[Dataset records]
(** * Involute gear mesh generator (app/gearx/gear.py): shallow embedding

    The Python module builds the tooth profile of an involute gear, meshes
    one tooth with an external quadrilateral mesh generator and stitches
    [z] rotated copies of the tooth mesh into a full wheel.

    Conventions of the embedding:
    - Python/numpy floats are idealised as real numbers ([R]); numpy
      functions [sin], [cos], [tan], [arctan], [radians] are the real ones.
    - Python exceptions are the constructors of [exn]; a method that can
      raise returns [result].
    - numpy index arrays are [list Z] with int64 wrap-around on [+=].
    - [scipy.optimize.fsolve] and [QuadrangleMesh.sub_domain_mesh_generator]
      are not part of the module; they enter as parameters. *)

From Stdlib Require Import Reals Lra Lia ZArith.
From stdpp Require Import base list gmap strings.

(** ** Python exceptions and the error monad *)

Inductive exn : Type :=
  | TypeError
  | NameError (name : string)
  | IndexError
  | ValueError
  | ZeroDivisionError
  | OverflowError
  | OutOfFuel.  (* not a Python exception: a model loop bound was exhausted *)

Inductive result (A : Type) : Type :=
  | Ok (a : A)
  | Raise (e : exn).
Arguments Ok {A} a.
Arguments Raise {A} e.

#[global] Instance result_ret : MRet result := fun A a => Ok a.
#[global] Instance result_bind : MBind result := fun A B k m =>
  match m with
  | Ok a => k a
  | Raise e => Raise e
  end.
#[global] Instance result_fmap : FMap result := fun A B f m =>
  match m with
  | Ok a => Ok (f a)
  | Raise e => Raise e
  end.

Definition is_ok {A} (m : result A) : bool :=
  match m with Ok _ => true | Raise _ => false end.

(** ** Python values that can be passed where a number is expected *)

Inductive pyval : Type :=
  | PyInt (n : Z)
  | PyBool (b : bool)
  | PyFloat (x : R)
  | PyStr (s : string)
  | PyNone.

(** [isinstance(v, int)]: [bool] is a subclass of [int]. *)
Definition isinstance_int (v : pyval) : bool :=
  match v with
  | PyInt _ | PyBool _ => true
  | _ => false
  end.

Definition isinstance_float (v : pyval) : bool :=
  match v with
  | PyFloat _ => true
  | _ => false
  end.

(** [float.is_integer()], only called on floats. *)
Definition float_is_integer (v : pyval) : bool :=
  match v with
  | PyFloat x => if Req_dec_T x (IZR (Int_part x)) then true else false
  | _ => false
  end.

(** The integer an [int] (or [bool]) stands for in arithmetic. *)
Definition int_value (v : pyval) : Z :=
  match v with
  | PyInt n => n
  | PyBool b => if b then 1 else 0
  | _ => 0
  end.

(** The real number a Python number stands for in float arithmetic. *)
Definition num_value (v : pyval) : result R :=
  match v with
  | PyInt n => Ok (IZR n)
  | PyBool b => Ok (if b then 1 else 0)%R
  | PyFloat x => Ok x
  | _ => Raise TypeError
  end.

(** Module-level names visible from a method body. *)
Abbreviation globals := (gmap string pyval).

Definition load_global (g : globals) (name : string) : result pyval :=
  match g !! name with
  | Some v => Ok v
  | None => Raise (NameError name)
  end.

Local Open Scope R_scope.

#[global] Instance R_inhabited : Inhabited R := populate 0.

Definition vec2 : Type := R * R.
Definition vec3 : Type := R * R * R.

(** ** The numpy operations the module uses *)

(** Right-hand side of an assignment into an integer array: one number
    (broadcast) or an array of numbers. *)
Inductive rhs : Type :=
  | Scalar (v : Z)
  | Values (vs : list Z).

### TASK OBJECTIVE
Tally every line of the entries that contains the word "Definition", and respond with that number only.

### OUTPUT OF THE TASK
9